Roméo
Si elle découvre... J'ai besoin de boire... Même si ce n'est qu'une bière...
Hier, mon bonheur a atteint le summum. Je ne pouvais être plus heureux. Je ne pensais pas pouvoir être heureux à nouveau... Pourtant une culpabilité me tord l'estomac ce qui explique mon petit-déjeuner dans les toilettes. Je me lave les dents et espère avoir vomi toute ma détresse. Je dois lui dire. Je lui dois bien ça. Elle le mérite.
Derrière le volant de ma voiture rouge, j'observe la maison. J'y vais ou je n'y vais pas ? Je l'aperçois finalement derrière la fenêtre. Je vois rouge. Je suis trop en colère contre moi. Quel lâche ! Je sors, claque la portière et sonne à l'entrée. Sa silhouette, tellement belle, finit par se diriger vers la porte pour venir m'ouvrir. Dès qu'elle me voit, un énorme sourire illumine son visage. Ma culpabilité augmente d'un cran.
-Roméo ! Que fais-tu ici ? Tu ne m'as rien dit non ?
Elle hésite, alors j'avance et lui caresse la joue. Je lui dépose un baiser rapide sur la joue déjà toute rouge.
-Salut... je voulais te parler...
Un air d'inquiétude la traverse puis elle s'exclame :
-Moi aussi ! Je ne savais pas quand le faire...
-Vas y je t'en prie.
-On va aller dans mon espace, pour s'asseoir.
Je la suis, puis ne pouvant me retenir, j'attrape doucement son bras, l'attire à moi et quand nos visages se frôlent :
-Je peux ?
Elle souffle un petit oui, et je n'attends plus. Je pose ma bouche sur la sienne, d'abord gentiment et finit par caresser ses lèvres de ma langue. Elle les ouvre et notre baiser s'approfondit. Je pose mes mains sur ses hanches et elle pose une main derrière ma tête pour m'attirer encore plus près. Dis donc, Dorothée ?? On se sépare pour respirer mais on se s'interromp pas. Je suis fou amoureux.
-Tu as bu de l'alcool ?
Sa question a le don de me ramener brutalement sur terre. Et surtout je me rappelle ma présence première ici. Merde... J'étais tellement stressé que je me suis enfilé une bouteille de vin. Elle a dû le sentir.

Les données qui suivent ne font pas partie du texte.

Lemma diagnosticConditions_override diagnostics ruleCount g t :
  (diagnosticConditions diagnostics ruleCount g t).1 = (diagnosticConditions diagnostics ruleCount 0 0).1.
Proof. unfold diagnosticConditions. by repeat case_match. Qed.
Lemma diagnosticConditions_partial diagnostics ruleCount g t c :
  (diagnosticConditions diagnostics ruleCount g t).2 = Some c ->
  cond_Type c = RouteConditionPartiallyInvalid /\ cond_ObservedGeneration c = g /\
  String.length (cond_Message c) <= conditionMessageMaxLength.
Proof.
  unfold diagnosticConditions. repeat case_match; intros H'; simplify_eq/=. split_and!; [done..|].
  apply truncateConditionMessage_length.
Qed.
Lemma buildDiagnosticCondition_shape diagnostics target type status reason g t c :
  buildDiagnosticCondition diagnostics target type status reason g t = Some c ->
  cond_Type c = type /\ cond_ObservedGeneration c = g /\ cond_Status c = status /\ String.length (cond_Message c) <= conditionMessageMaxLength.
Proof.
  unfold buildDiagnosticCondition. case_match; intros; simplify_eq/=. split_and!; [done..|]. apply truncateConditionMessage_length.
Qed.
Lemma buildAcceptedCondition_status g t info refIdx syncErr override :
  cond_Status (buildAcceptedCondition g t info refIdx syncErr override) = ConditionTrue <->
  (forall b, bi_bindingResults info !! refIdx = Some b -> br_Accepted b = true) /\
  perParentSyncErr info refIdx syncErr = None /\ override = None.
Proof.
  unfold buildAcceptedCondition. destruct (bi_bindingResults info !! refIdx) as [b|] eqn:Hb;
    [destruct (br_Accepted b) eqn:Ha|]; destruct (perParentSyncErr info refIdx syncErr), override; cbn;
    (split; [intros H; first [discriminate H|split_and!; [intros; by simplify_eq/=|done..]]
            |intros (H1 & H2 & H3); first [discriminate|done|specialize (H1 _ eq_refl); congruence]]).
Qed.

(** The condition types an accepted parent may add, in this order. *)
Definition extra_types : list string :=
  [RouteConditionPartiallyInvalid; routeConditionShadowed; routeConditionProxyConfigPushed; routeConditionTunnelShared].
Lemma option_list_types (o : option Condition) type :
  (forall c, o = Some c -> cond_Type c = type) -> cond_Type <$> option_list o `sublist_of` [type].
Proof. destruct o as [c|]; intros H; simpl; [rewrite (H c eq_refl); done|repeat constructor]. Qed.
Lemma buildResolvedRefsCondition_status g t failed diagnostics :
  cond_Status (buildResolvedRefsCondition g t failed diagnostics) = ConditionTrue <->
  failed = [] /\ with_target DiagnosticResolvedRefs diagnostics = [].
Proof.
  unfold buildResolvedRefsCondition. destruct failed; [|by split; [|intros []]].
  destruct (with_target DiagnosticResolvedRefs diagnostics); by split; [|intros []].
Qed.

(** C40: the status of one parent is well formed: the Accepted and the ResolvedRefs
    condition come first, no condition type occurs twice, every condition carries
    the generation of the route it was computed from, Accepted is True exactly when
    no binding rejection, sync error or override speaks against this parent,
    ResolvedRefs is True exactly when no reference failed, and the informational
    conditions stand only beside Accepted=True, with messages within the cap. *)
Theorem parent_status_well_formed ref ns cn g t info refIdx failed syncErr override diagnostics ruleCount :
  exists accepted resolved extras,
    ps_Conditions (buildParentStatus ref ns cn g t info refIdx failed syncErr override diagnostics ruleCount) =
      accepted :: resolved :: extras /\
    cond_Type accepted = RouteConditionAccepted /\ cond_Type resolved = RouteConditionResolvedRefs /\
    cond_Type <$> extras `sublist_of` extra_types /\ NoDup (cond_Type <$> accepted :: resolved :: extras) /\
    Forall (fun c => cond_ObservedGeneration c = g) (accepted :: resolved :: extras) /\
    (cond_Status accepted = ConditionTrue <-> parent_serves info refIdx syncErr override diagnostics ruleCount) /\
    (cond_Status resolved = ConditionTrue <-> failed = [] /\ with_target DiagnosticResolvedRefs diagnostics = []) /\
    (extras <> [] -> cond_Status accepted = ConditionTrue) /\
    Forall (fun c => String.length (cond_Message c) <= conditionMessageMaxLength) extras.
Proof.
  unfold buildParentStatus. destruct (diagnosticConditions diagnostics ruleCount g t) as [dov partial] eqn:Hd.
  pose proof (diagnosticConditions_override diagnostics ruleCount g t) as Hov. rewrite Hd in Hov. cbn [fst] in Hov.
  cbn [ps_Conditions app]. set (acc := buildAcceptedCondition g t info refIdx syncErr _).
  do 3 eexists. split; [reflexivity|].
  set (extras := (if bool_decide (cond_Status acc = ConditionTrue) then option_list partial else []) ++ _).
  assert (Hextra : (cond_Type <$> extras `sublist_of` extra_types) /\
    Forall (fun c => cond_ObservedGeneration c = g /\ String.length (cond_Message c) <= conditionMessageMaxLength) extras /\
    (extras <> [] -> cond_Status acc = ConditionTrue)).
  { subst extras. case_bool_decide as Hacc_true; [|split_and!; [apply sublist_nil_l|constructor|done]].
    rewrite !fmap_app, !Forall_app. split_and!; try done.
    - unfold extra_types. change [?a; ?b; ?c; ?d] with ([a] ++ [b] ++ [c] ++ [d]).
      repeat apply sublist_app; apply option_list_types; intros c Hc;
        [apply (diagnosticConditions_partial diagnostics ruleCount g t); by rewrite Hd|by eapply buildDiagnosticCondition_shape..].
    - destruct partial as [c|]; simpl; constructor; [|done].
      apply (diagnosticConditions_partial diagnostics ruleCount g t). by rewrite Hd.
    - destruct (buildShadowedCondition _ _ _) as [c|] eqn:Hc; simpl; constructor; [|done].
      by apply buildDiagnosticCondition_shape in Hc as (_ & ? & _ & ?).
    - destruct (buildDiagnosticCondition _ _ routeConditionProxyConfigPushed _ _ _ _) as [c|] eqn:Hc; simpl; constructor; [|done].
      by apply buildDiagnosticCondition_shape in Hc as (_ & ? & _ & ?).
    - destruct (buildDiagnosticCondition _ _ routeConditionTunnelShared _ _ _ _) as [c|] eqn:Hc; simpl; constructor; [|done].
      by apply buildDiagnosticCondition_shape in Hc as (_ & ? & _ & ?). }
  destruct Hextra as (Htypes & Hshape & Hacc).
  assert (Hacc_type : cond_Type acc = RouteConditionAccepted /\ cond_ObservedGeneration acc = g).
  { subst acc. unfold buildAcceptedCondition. by repeat case_match. }
  assert (Hres : let c := buildResolvedRefsCondition g t failed diagnostics in
    cond_Type c = RouteConditionResolvedRefs /\ cond_ObservedGeneration c = g).
  { unfold buildResolvedRefsCondition. by repeat case_match. }
  destruct Hacc_type as [Ht1 Hg1], Hres as [Ht2 Hg2]. split_and!; try done.
  - cbn [fmap list_fmap]. rewrite Ht1, Ht2. apply (sublist_NoDup _ (RouteConditionAccepted :: RouteConditionResolvedRefs :: extra_types)).
    + by apply (bool_decide_unpack _); vm_compute.
    + by do 2 constructor.
  - repeat constructor; [done..|]. eapply Forall_impl; [done|]. by intros ? [].
  - subst acc. rewrite buildAcceptedCondition_status. unfold parent_serves, effective_override. by rewrite Hov.
  - apply buildResolvedRefsCondition_status.
  - eapply Forall_impl; [done|]. by intros ? [].
Qed.
End status.

(** ** The write keeps what is not ours *)

(** Entries of other controllers, and ours. *)
Definition foreign (params : routeStatusUpdateParams) (parents : list RouteParentStatus) : list RouteParentStatus :=
  List.filter (fun p => negb (bool_decide (ps_ControllerName p = up_controllerName params))) parents.
Definition own (params : routeStatusUpdateParams) (parents : list RouteParentStatus) : list RouteParentStatus :=
  List.filter (fun p => bool_decide (ps_ControllerName p = up_controllerName params)) parents.
(** No entry of ours was computed from a newer generation than this reconcile's. *)
Definition not_ahead (params : routeStatusUpdateParams) (parents : list RouteParentStatus) : Prop :=
  Forall (fun p => Forall (fun c => (cond_ObservedGeneration c <= up_reconciledGeneration params)%Z) (ps_Conditions p)) (own params parents).

Lemma statusGenerationStale_false gen conditions :
  statusGenerationStale gen [conditions] = false <-> Forall (fun c => (cond_ObservedGeneration c <= gen)%Z) conditions.
Proof.
  unfold statusGenerationStale. cbn [existsb]. rewrite orb_false_r.
  induction conditions as [|c cs IH]; cbn [existsb]; [by rewrite Forall_nil|].
  rewrite orb_false_iff, Forall_cons, IH, Z.ltb_ge. done.
Qed.
Lemma foreign_entries_spec params parents :
  match foreign_entries params parents with
  | Some kept => kept = foreign params parents /\ not_ahead params parents
  | None => ~ not_ahead params parents
  end.
Proof.
  unfold not_ahead, own, foreign. induction parents as [|p parents IH]; [by repeat constructor|].
  cbn [foreign_entries List.filter].
  destruct (bool_decide (ps_ControllerName p = up_controllerName params)); cbn [negb].
  - destruct (statusGenerationStale _ _) eqn:Hs.
    + rewrite Forall_cons. intros [H _]. apply statusGenerationStale_false in H. congruence.
    + apply statusGenerationStale_false in Hs. destruct (foreign_entries params parents); rewrite Forall_cons; naive_solver.
  - destruct (foreign_entries params parents); simpl; naive_solver.
Qed.

Lemma RetryOnConflict_spec {A} steps (fn : nat -> res WriteError A) i :
  (exists k, k < steps /\ (forall j, j < k -> fn (i + j) = Err errConflict) /\
     fn (i + k) <> Err errConflict /\ RetryOnConflict steps fn i = fn (i + k)) \/
  ((forall j, j < steps -> fn (i + j) = Err errConflict) /\ RetryOnConflict steps fn i = Err errConflict).
Proof.
  revert i. induction steps as [|steps IH]; intros i; [right; split; [lia|done]|]. cbn [RetryOnConflict].
  assert (fn i = Err errConflict \/ fn i <> Err errConflict) as [Hc|Hc].
  { destruct (fn i) as [|[]]; first [by left|by right]. }
  - rewrite Hc. destruct (IH (S i)) as [(k & Hk & Hj & Hn & Hr)|[Hj Hr]]; [left; exists (S k)|right].
    + rewrite Nat.add_succ_r. split_and!; [lia| |done|done]. intros [|j] Hlt; [by rewrite Nat.add_0_r|].
      rewrite Nat.add_succ_r. apply Hj. lia.
    + split; [|done]. intros [|j] Hlt; [by rewrite Nat.add_0_r|]. rewrite Nat.add_succ_r. apply Hj. lia.
  - left. exists 0. rewrite Nat.add_0_r. split_and!; [lia|lia|done|]. by repeat case_match; simplify_eq.
Qed.

Section writes.
Context {texts : ErrorText} {kube : KubeClient}.

Lemma our_entries_own params route classNames now info failed syncErr :
  Forall (fun p => ps_ControllerName p = up_controllerName params) (our_entries params route classNames now info failed syncErr).
Proof.
  unfold our_entries. apply Forall_concat, Forall_forall. intros l (i & ref & -> & _)%elem_of_lookup_imap.
  unfold resolveParentRefStatus. case_match; simpl; [constructor|]. repeat constructor. unfold buildParentStatus. by case_match.
Qed.
Lemma filter_all_true {A} (f : A -> bool) l : Forall (fun x => f x = true) l -> List.filter f l = l.
Proof. induction 1 as [|x l Hx _ IH]; [done|]. simpl. by rewrite Hx, IH. Qed.
Lemma filter_all_false {A} (f : A -> bool) l : Forall (fun x => f x = false) l -> List.filter f l = [].
Proof. induction 1 as [|x l Hx _ IH]; [done|]. simpl. by rewrite Hx, IH. Qed.
Lemma own_foreign params ours parents :
  Forall (fun p => ps_ControllerName p = up_controllerName params) ours ->
  foreign params (ours ++ foreign params parents) = foreign params parents /\
  own params (ours ++ foreign params parents) = ours.
Proof.
  intros Ho. unfold foreign, own. rewrite !List.filter_app. split.
  - rewrite (filter_all_false _ ours); [|eapply Forall_impl; [done|]; intros p Hp; simpl; by rewrite bool_decide_true].
    rewrite (filter_all_true _ (List.filter _ _)); [done|]. apply Forall_forall. by intros p [_ ?]%list_elem_of_In%List.filter_In.
  - rewrite (filter_all_true _ ours); [|eapply Forall_impl; [done|]; intros p Hp; by apply bool_decide_true].
    rewrite (filter_all_false _ (List.filter _ _)); [by rewrite app_nil_r|]. apply Forall_forall.
    intros p [_ ?]%list_elem_of_In%List.filter_In. by destruct (bool_decide _).
Qed.

(** What the write leaves in place of the route it found. *)
Definition write_of (params : routeStatusUpdateParams) (classNames : gset string) (now : Z) (info : routeBindingInfo)
    (failed : list BackendRefError) (syncErr : option RunError) (before after : StoredRoute) : Prop :=
  not_ahead params (st_Parents before) /\
  foreign params (st_Parents after) = foreign params (st_Parents before) /\
  own params (st_Parents after) =
    take (routeParentStatusMaxCount - length (foreign params (st_Parents before)))
      (our_entries params before classNames now info failed syncErr) /\
  (length (foreign params (st_Parents before)) <= routeParentStatusMaxCount -> length (st_Parents after) <= routeParentStatusMaxCount) /\
  st_Generation after = st_Generation before /\ st_ParentRefs after = st_ParentRefs before.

-Oui... je... enfin j'étais au restaurant avec mon oncle ce midi, c'est pour ça.
Mensonges... Elle m'observe longuement.
-Je ne te crois pas. Mais bon tu finiras par me dire, je suppose. Tu trouves toujours tes mots en général.
Je commence à perdre le peu de courage qui m'habite. Son air triste me redonne quand même de la constance :
-Tu voulais me parler donc ?
Elle hoche la tête et m'emmène dans un cabanon dans le jardin. C'est donc là qu'elle dort. Je suis perplexe, mais rapidement je découvre un lieu moderne aménagé. On finit par s'installer sur le lit, côte à côte. Elle semble vraiment stressée, alors je lui prends la main. Elle me regarde :
-Tu te souviens, quand on s'est vus la première fois ?
Je hoche la tête et elle reprend :
-Je pensais à mourir.
Je m'en doutais, mais je ne dis rien, je l'écoute me raconter ses démons.
-J'ai toujours été une personne très joyeuse. Je souriais pour un rien, je sociabilisais avec tout le monde même les élèves les plus timides, je riais et blaguais.
Elle me décrie une personne que je connais très bien. Elle.
-Puis j'étais très romantique. Je lisais des livres sur des hommes parfaits, je m'imaginais trouver le prince charmant au bon moment, au bon endroit. J'ai fini par trouver un prince. Je commençais ma première année d'études supérieures en germanistique. Il était gentil, beau, intelligent et surtout paraissait fou de moi. J'avais l'impression de l'être de lui. Mais c'était surtout une période où j'avais besoin d'affection. Ce n'était pas de l'amour, mais ça ne faisait pas moins mal... Je découvris qu'il était un pervers narcissique. Il me voulait tout entière pour lui. Au début je le croyais. Je m'abandonnais. Je ne voyais plus ma famille, plus mes amis, je n'allais pas dans la ville de mes rêves pour poursuivre mes études, mes notes dégringolaient. Mais ce n'était pas grave : j'étais avec lui. Il me disait qu'ensemble, rien ne pourrait nous arriver. Quand enfin je comprenais mon erreur et que ce n'était pas un prince charmant, je voulu partir. Il me tabassa. Il eut la « bonté » de m'emmener à l'hôpital. Il essayait de me garder cachée de mes parents mais au bout d'un moment ils furent informés. Ils comprirent tout de suite et commencèrent un procès contre lui. Il ne fût pas trouvé coupable parce que pendant ce temps, j'étais un fantôme et je ne voulais rien dire. Ils n'avaient pas « assez de preuves » pour commencer quelque chose. Ils lui dirent seulement « ce n'est pas bien, ne recommence pas et ne t'approche pas trop d'elle ». Ils n'y croyaient pas. Mes parents déménagèrent, et au bout d'un moment j'avais assez de force pour reprendre les études mais pas d'allemand, de français. Je fonctionnais à nouveau comme un humain en bonne santé mais ce ne fût plus pareil. Ma personnalité insouciante se retrouvait en personnalité stressée. Je commençais à me faire des problèmes là où avant je n'aurais même pas imaginé. Et puis ma confiance en soi, elle, n'était plus présente. Je me détestais. Comment avais-je pu être aussi bête ? J'avais besoin de voyager en permanence pour ne plus penser à ma vie détruite et c'est aussi pour cette raison que je suis ici. C'est comme fuir mes pensées. Maintenant je vais beaucoup mieux. Mais je ne me sens plus pareille. J'ai l'impression de ne plus pouvoir être la « moi d'avant ». Enfin bref...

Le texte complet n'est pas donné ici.